By Janice Neumann Daily Southtown

Tamera Trimuel was only 9 when she began to notice that noticed the talents and beauty of Black girls were underappreciated.

So she got busy and started her own company, with the help of her parents, as a way to let Black girls know they should embrace their innate potential. Tamera’s Treasures sold custom bracelets, T-shirts and treasure boxes, all made by its namesake.

“I think because it was a message that wasn’t told enough to young girls, especially young back girls,” said Trimuel, who lives with her family in Harvey. “In the society we live in today, we’re kind of undervalued … we don’t treasure girls enough.

“I really feel it was necessary to instill in girls of that age.”

Now a senior at Marion Catholic High School in Chicago Heights, Trimuel has taken that adage one step further and published a book about the need for Black girls to start recognizing their own worth.

Trimuel said “Dear Black Girl, You Are IT!,” which is available on Amazon, was a continuation of what she started in her trinket company.

“The whole book is just really my self-journey and a love letter to myself but in a way that can inspire young girls,” she said. “It is a self-empowerment book for young girls to inspire them to know they’re intelligent and triumphant.”

For Trimuel it was her parents who inspired her with their work ethic and determination. They owned a real estate company for more than 20 years. But during the recession of the late 2000s, it folded.

“However, this didn’t stop my parents,” Trimuel said. “Although we experienced many tumultuous times, they never stopped hoping, they never stopped trying, they knew one day sunlight would appear after the storm.”

Trimuel juggles AP courses and a slew of extracurricular activities, such as being vice president of Outreach for her school’s Black Student Union, co-anchor for the Marian Catholic Network, a member of the Gospel Choir and senior editor of the school’s yearbook. Outside of school, she and her friends have cooked breakfast at a Ronald McDonald House and she has volunteered at church, helping parents pick out and wrap gifts for their children.

Trimuel said she accomplishes all this by being intentional, a trait she also learned from her parents, who “poured into me endlessly just being intentional about what you want, and what you want to do, so you can do it and get the results you require,.”

Several teachers at Marian Catholic High School said they were in awe of all that Trimuel has accomplished.

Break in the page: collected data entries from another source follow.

Lemma restored_at_kind (off : nat) (item : Drawable * string * dict value) :
  restorable table item = true -> exists k, kind (restored_at table off item) = Some k.
Proof.
  destruct item as [[d n] kwargs]. intros Hr.
  destruct (restorable_parts _ _ _ Hr) as (_ & _ & k & Hk & _). now exists k.
Qed.

(** Parsing the lines of the objects of a written session rebuilds one
    descriptor for each item, after those that the parser had closed. *)
Lemma parse_restorable_objs (items : list (Drawable * string * dict value)) :
  forall item off st,
  forallb (restorable table) (item :: items) = true ->
  materials st = table ->
  exists st',
    for_each (object_lines_from off (item :: items)) (parse_line fs f) st = Ok st' /\
    parser_result st'
    = (closed_by_o st ++ restored_from table off (item :: items),
       vertices st, globals_ st).
Proof.
  induction items as [|item2 items IH]; intros [[d n] kwargs] off st Hall Hmat;
    cbn [forallb] in Hall; apply andb_prop in Hall as [Hr Hall].
  - cbn [object_lines_from restored_from fst snd]. rewrite app_nil_r.
    rewrite (parse_restorable_obj off _ _ _ st Hr Hmat). eexists. split; reflexivity.
  - change (object_lines_from off ((d, n, kwargs) :: item2 :: items))
      with (object_lines n (descriptor_at off (d, n, kwargs))
            ++ object_lines_from (off + length (points_of d)) (item2 :: items)).
    rewrite for_each_app, (parse_restorable_obj off _ _ _ st Hr Hmat). cbn [bind].
    destruct (IH item2 (off + length (points_of d))%nat
                 (mkParser (closed_by_o st) (vertices st) (globals_ st) (materials st)
                           (Some (restored_at table off (d, n, kwargs)))) Hall Hmat)
      as (st' & Hrun & Hres).
    exists st'. split; [exact Hrun|]. rewrite Hres.
    destruct (restored_at_kind off (d, n, kwargs) Hr) as [k Hk].
    unfold closed_by_o at 1.
    cbn [current_obj descriptors vertices globals_]. rewrite Hk.
    change (restored_from table off ((d, n, kwargs) :: item2 :: items))
      with (restored_at table off (d, n, kwargs)
            :: restored_from table (off + length (points_of d)) (item2 :: items)).
    now rewrite <- app_assoc.
Qed.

What’s more, her knowledge base and talents just keep growing, they said.

“She is a very strong-willed, strong-minded individual who has her beliefs, but the remarkable part is she is also extremely curious and willing to learn and she uses what she learns to continue to grow her beliefs, rather than using her beliefs to limit what she learns,” said Christopher Engel, who teaches AP English and honors philosophy classes.

Engel said he was also struck by her creative talent and wasn’t at all surprised when he learned she had published a book.

“She had a natural ability and craft with how she wrote but yet she definitely always wanted to learn how to improve it,” Engel said. “She was very self-motivated to express herself in a stronger, better way.”

Jen Pasyk, who teaches theology, said she was impressed by Trimuel’s openness to both learning and sharing

“If she made some great connection — it reminded her of something that happened in her family or church — she would make that connection out loud,” Pasyk said. “I just loved it.”

Pasyk also said Trimuel, who works as her teacher’s aide, was empathetic, talking to students to help them solve their problems and knowing just when to help her teacher.

“For me, she’s that epitome of the wise old soul,” Pasyk said.

“A lot of times freshman are so worried about other things and are timid or reserved … she was secure enough in herself to just be herself and that attracts people to her,” Pasyk said.